Why is Understanding Charity Funds Important?

As arts leaders in charitable organisations, understanding the funds of your charity is of paramount importance. Here are several reasons why.

Financial Stewardship

Arts leaders have a responsibility to act as effective stewards of their charity’s financial resources. By understanding the various funds within the organisation, leaders can make informed decisions regarding resource allocation, budgeting, fundraising, and financial planning. This understanding ensures that funds are used in alignment with the charity’s mission and objectives, maximizing the impact of each pound spent.

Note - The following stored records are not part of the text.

(** The archetype of an allowed role. *)
Definition spec_of (name : string) : role_spec :=
  match assoc name ARCHETYPES with Some s => s | None => mkRoleSpec name "" "" "" 0 0 "" end.

Lemma elem_of_literal (P : string → Prop) l : Forall P l → ∀ x, x ∈ l → P x.
Proof. intros H x. by apply Forall_forall. Qed.

Lemma archetype_allowed name : name ∈ ALLOWED_ROLES → archetype name = Ok (spec_of name).
Proof. revert name. apply elem_of_literal. repeat constructor. Qed.
Lemma spec_name name : name ∈ ALLOWED_ROLES → rs_name (spec_of name) = name.
Proof. revert name. apply elem_of_literal. repeat constructor. Qed.

Lemma map_ok_specs names :
  (∀ n, n ∈ names → n ∈ ALLOWED_ROLES) → map_ok names archetype = Ok (map spec_of names).
Proof.
  induction names as [|n names IH]; [done|]. intros H. cbn [map_ok map].
  rewrite archetype_allowed by (apply H; by left). cbn [mbind]. rewrite IH; [done|].
  intros m Hm. apply H. by right.
Qed.

Lemma ordered_names_elem names n :
  n ∈ ordered_names names ↔ (n ∈ names ∧ n ≠ GOVERNANCE_REVIEWER) ∨ n = GOVERNANCE_REVIEWER.
Proof.
  unfold ordered_names. rewrite elem_of_app, list_elem_of_singleton, list_elem_of_In, filter_In, <- list_elem_of_In.
  by rewrite negb_true_iff, bool_decide_eq_false.
Qed.

(** What is asked of the names. *)
Record roster_ok (names : list string) : Prop := {
  ro_distinct : NoDup names;
  ro_allowed : names ⊆ ALLOWED_ROLES;
  ro_complete : DEFAULT_ROLES ⊆ names }.

(** The generator's roster. [roles] succeeds exactly when the names that were
    asked for (or the default ones) are distinct canonical executing roles,
    all the required ones among them; the roster then has one archetype per
    name, in the order asked for, except that the governance reviewer is
    always the last. *)
Theorem roles_spec spec specs :
  roles spec = Ok specs ↔
  roster_ok (role_names spec) ∧ specs = map spec_of (ordered_names (role_names spec)).
Proof.
  unfold roles. cbv zeta. generalize (role_names spec). intros names.
  assert (names ⊆ ALLOWED_ROLES → ∀ n, n ∈ ordered_names names → n ∈ ALLOWED_ROLES) as Hall.
  { intros H n [[Hn _]| ->]%ordered_names_elem; [by apply H|]. by apply mem_spec. }
  split.
  - intros ([] & (_ & Hn & _)%check_names_spec & H)%result_bind_ok.
    apply result_bind_ok in H as ([] & Ha%exit_listing_ok%minus_nil & H).
    apply result_bind_ok in H as ([] & Hd%exit_listing_ok%minus_nil & H).
    split; [done|]. rewrite map_ok_specs in H by auto. by injection H.
  - intros [[Hn Ha Hd] ->].
    assert (check_names [] names = Ok tt) as ->.
    { apply check_names_spec. split_and!; [|done|].
      - apply Forall_forall. intros n Hin. by apply allowed_kebab, Ha.
      - intros n _ Hin. by apply not_elem_of_nil in Hin. }
    cbn [mbind]. apply minus_nil in Hd as Hd'. apply minus_nil in Ha as Ha'.
    assert (exit_listing (minus names ALLOWED_ROLES) "unknown canonical role(s): " = Ok tt) as E1
      by (by apply exit_listing_ok).
    assert (exit_listing (minus DEFAULT_ROLES names) "missing required role(s): " = Ok tt) as E2
      by (by apply exit_listing_ok).
    change (('_ ← exit_listing (minus names ALLOWED_ROLES) "unknown canonical role(s): " ;
             '_ ← exit_listing (minus DEFAULT_ROLES names) "missing required role(s): " ;
             map_ok (ordered_names names) archetype) = Ok (map spec_of (ordered_names names))).
    rewrite E1, E2. cbn [mbind]. by apply map_ok_specs, Hall.
Qed.

Lemma ordered_distinct names : NoDup names → NoDup (ordered_names names).
Proof.
  intros H. unfold ordered_names. apply NoDup_app. split_and!.
  - apply NoDup_ListNoDup, List.NoDup_filter. by apply NoDup_ListNoDup.
  - intros x Hx%list_elem_of_In%filter_In ->%list_elem_of_singleton. by destruct Hx.
  - apply NoDup_singleton.
Qed.

(** The rosters of the generator are distinct, allowed and complete. *)
Lemma roles_roster spec specs :
  roles spec = Ok specs →
  roster_ok (map rs_name specs) ∧ specs = map spec_of (map rs_name specs).
Proof.
  intros [[Hn Ha Hd] ->]%roles_spec. set (names := role_names spec) in *.
  assert (∀ n, n ∈ ordered_names names → n ∈ ALLOWED_ROLES) as Hall.
  { intros n [[Hin _]| ->]%ordered_names_elem; [by apply Ha|]. by apply mem_spec. }
  assert (map rs_name (map spec_of (ordered_names names)) = ordered_names names) as E.
  { rewrite map_map. rewrite <- (map_id (ordered_names names)) at 2. apply map_ext_in.
    intros n Hin%list_elem_of_In%Hall. by apply spec_name. }
  rewrite E. split; [|done]. split; [by apply ordered_distinct|done|].
  intros n Hin. apply ordered_names_elem. destruct (decide (n = GOVERNANCE_REVIEWER)); [by right|left].
  split; [by apply Hd|done].
Qed.

(** ** The document compiles *)

(** The policy of an agent of the document. *)
Definition role_policy (s : role_spec) : RolePolicy :=
  mkRolePolicy (rs_name s) (sorted_set (allowed_workers s)) (rs_max_workers s)
    (Z.min (rs_max_workers s) 2)
    (if rs_name s =? "software-implementer" then ["org"; "product"] else ["org"]) (rs_budget s).

(** One step of a computation whose value is known. *)
Lemma bind_value {A B} (m : result A) (a : A) (f : A → result B) r : m = Ok a → f a = r → mbind f m = r.
Proof. by intros -> <-. Qed.

Ltac step_value :=
  lazymatch goal with |- mbind _ ?m = _ =>
    let r := eval vm_compute in m in
    lazymatch r with Ok ?v => apply (bind_value m v); [vm_compute; reflexivity|cbv beta zeta] end
  end.

(** [compile_role] of an agent of the document. *)
Definition agent_compiles (name : string) : Prop := ∀ acc, has_key name acc = false →
  compile_role 2000000 acc (agent_document (spec_of name)) = Ok (acc ++ [(name, role_policy (spec_of name))]).

Lemma compile_agent name : name ∈ ALLOWED_ROLES → agent_compiles name.
Proof.
  revert name. apply elem_of_literal.
  repeat constructor; intros acc Hk; unfold compile_role; do 3 step_value;
    (apply (bind_value _ tt); [exact (proj2 (raise_if_ok _ _ _ tt) Hk)|]);
    repeat step_value; reflexivity.
Qed.

Definition named_policy (s : role_spec) : string * RolePolicy := (rs_name s, role_policy s).

Lemma compile_agents names acc :
  NoDup names → names ⊆ ALLOWED_ROLES → (∀ n, n ∈ names → n ∉ keys acc) →
  compile_roles 2000000 acc (map (λ n, agent_document (spec_of n)) names)
  = Ok (acc ++ map (λ n, (n, role_policy (spec_of n))) names).
Proof.
  intros Hn. revert acc. induction Hn as [|n names Hnew Hn IH]; intros acc Ha Hk; cbn [map compile_roles].
  { by rewrite app_nil_r. }
  eapply bind_value; [apply compile_agent; [apply Ha; by left|by apply mem_false, Hk; left]|].
  rewrite IH; [by rewrite <- app_assoc|by intros m Hm; apply Ha; right|].
  intros m Hm. unfold keys. rewrite map_app, elem_of_app. cbn [map]. rewrite list_elem_of_singleton.
  intros [Hin|E]; [by apply (Hk m); [right|]|]. cbn [fst] in E. by subst.
Qed.

Lemma max_agents_sum specs :
  max_agents specs = Z.of_nat (length specs) + sum_concurrent (map named_policy specs).
Proof. induction specs as [|s specs IH]; [done|]. cbn [map]. unfold sum_concurrent in *. simpl in *. lia. Qed.

Lemma max_agents_positive specs : Forall (λ s, 0 ≤ rs_max_workers s) specs → specs ≠ [] → 0 < max_agents specs.
Proof.
  assert (∀ l, Forall (λ s, 0 ≤ rs_max_workers s) l → 0 ≤ max_agents l) as Hle.
  { induction 1; simpl; lia. }
  destruct 1 as [|s l Hs Hl]; [done|]. intros _. apply Hle in Hl. simpl. lia.
Qed.

(** The agents of a roster compile to its policies. *)
Lemma compile_roster names :
  roster_ok names →
  compile_roles 2000000 [] (map agent_document (map spec_of names)) = Ok (map named_policy (map spec_of names))
  ∧ 0 < max_agents (map spec_of names).
Proof.
  intros [Hn Ha Hd]. split.
  - rewrite !map_map, compile_agents; [|done..|by intros n _ Hin%not_elem_of_nil].
    f_equal. apply map_ext_in. intros n Hin%list_elem_of_In%Ha. unfold named_policy. by rewrite spec_name.
  - apply max_agents_positive.
    + apply Forall_forall. intros s (n & <- & Hin)%list_elem_of_In%in_map_iff.
      apply list_elem_of_In, Ha in Hin. revert n Hin. apply elem_of_literal. by repeat constructor.
    + assert ("project-orchestrator" ∈ names) as Hin by (apply Hd; by left). by destruct names; [apply not_elem_of_nil in Hin|].
Qed.

(** *** Texts *)

(** A text whose characters are in a class of visible ASCII characters. *)
Definition solid (s : string) : Prop :=
  text_ok s = true ∧ Forall (λ c, is_space c = false ∧ is_ascii c = true) (utf8_decode s).

Lemma drop_while_none f l : Forall (λ c, f c = false) l → drop_while f l = l.
Proof. destruct 1 as [|c l Hc]; [done|]. simpl. by rewrite Hc. Qed.

Lemma strip_solid s : solid s → strip s = s.
Proof.
  intros [(l & Hl & ->)%text_ok_spec H]. unfold strip.
  assert (utf8_decode (utf8_encode l) = l) as E.
  { apply decode_encode. eapply Forall_impl; [exact Hl|]. apply scalar_range. }
  rewrite E in *. assert (Forall (λ c, is_space c = false) l) as Hs by (by eapply Forall_impl; [exact H|intros ? []]).
  rewrite (drop_while_none _ l) by done. rewrite drop_while_none; [by rewrite reverse_involutive|].
  by apply Forall_reverse.
Qed.

(** The characters of identifiers and repository names. *)
Definition word_char (c : N) : bool :=
  is_alnum c || (c =? 45)%N || (c =? 46)%N || (c =? 95)%N || (c =? 47)%N.

Lemma word_visible c : word_char c = true → is_space c = false ∧ is_ascii c = true.
Proof.
  unfold word_char, is_alnum, is_digit, is_upper, is_lower, is_space, is_ascii, between. lia.
Qed.

Lemma kebab_word c : Kebab c = true → word_char c = true.
Proof. unfold Kebab, word_char, is_alnum. by destruct (is_lower c), (is_digit c), (is_upper c). Qed.

Lemma slug_word c : is_alnum c || one_of "_.-" c = true → word_char c = true.
Proof.
  unfold word_char. intros [->|H%mem_spec]%orb_true_iff; [done|].
  change (utf8_decode "_.-") with [95; 46; 45]%N in H. rewrite !elem_of_cons, elem_of_nil in H.
  destruct H as [->|[->|[->|[]]]]; by rewrite ?orb_true_r.
Qed.

Definition word (s : string) : Prop := Forall (λ c, word_char c = true) (utf8_decode s).

Lemma word_solid s : text_ok s = true → word s → solid s.
Proof. intros Hs H. split; [done|]. eapply Forall_impl; [exact H|]. apply word_visible. Qed.

(** The classes of an identifier: no slash and no point. *)
Definition id_char (c : N) : bool := is_alnum c || (c =? 45)%N.

Lemma role_id_chars s : fullmatch ROLE_ID s = true → Forall (λ c, id_char c = true) (utf8_decode s).
Proof.
  intros H. apply (fullmatch_within _ _ _ H). unfold ROLE_ID, Plus. cbn [within seqs].
  split_and!; try done; intros c; unfold id_char, is_alnum, Kebab, is_lower, is_digit, is_upper, between; lia.
Qed.
Lemma login_chars s : fullmatch github_login s = true → Forall (λ c, id_char c = true) (utf8_decode s).
Proof.
  intros H. apply (fullmatch_within _ _ _ H). split; [by intros c Hc; unfold id_char; rewrite Hc|].
  generalize 38%nat. induction n as [|n IH]; [done|]. split; [split; [by intros c|exact IH]|done].
Qed.
Lemma slug_word_chars s : fullmatch slug_re s = true → word s.
Proof.
  intros H. apply (fullmatch_within _ _ _ H). unfold slug_re, slug_chars. cbn [seqs].
  split; [apply within_plus, slug_word|split; [|apply within_plus, slug_word]].
  apply within_lit. by repeat constructor.
Qed.

Lemma starts_nonempty f r s : fullmatch (Seq (Chr f) r) s = true → utf8_decode s ≠ [].
Proof.
  intros (pr & (t & Hc & _)%matches_seq_inv)%fullmatch_spec E. rewrite E in Hc. inversion Hc.
Qed.

Lemma id_word c : id_char c = true → word_char c = true.
Proof. unfold id_char, word_char. by destruct (is_alnum c), (c =? 45)%N. Qed.
Lemma id_slug c : id_char c = true → is_alnum c || one_of "_.-" c = true.
Proof. unfold id_char. intros [->| ->%N.eqb_eq]%orb_true_iff; [done|]. by vm_compute. Qed.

Donor Expectations and Accountability

Charitable organisations heavily rely on donations and grants from individuals, foundations, corporations, and government entities. Donors often have specific intentions and restrictions on how their contributions should be utilized. By understanding the different types of funds, arts leaders can ensure that donor expectations are met, and funds are allocated appropriately, thus maintaining the trust and confidence of their supporters.

Financial Sustainability

A comprehensive understanding of funds enables arts leaders to assess the financial sustainability of their organisation. By analysing the balance between unrestricted and restricted funds, leaders can make strategic decisions about resource diversification, revenue generation, and long-term financial planning. This understanding also helps in building adequate reserves and managing cash flow effectively, ensuring the organisation’s stability and resilience during challenging times.

Effective Decision-Making

Understanding the funds of a charity enables arts leaders to make data-driven decisions. They can evaluate the financial impact of proposed projects, programs, or initiatives by considering the availability of funds and their restrictions. This understanding allows leaders to prioritize activities, allocate resources effectively, and pursue opportunities that align with the organisation’s financial capacity and strategic goals.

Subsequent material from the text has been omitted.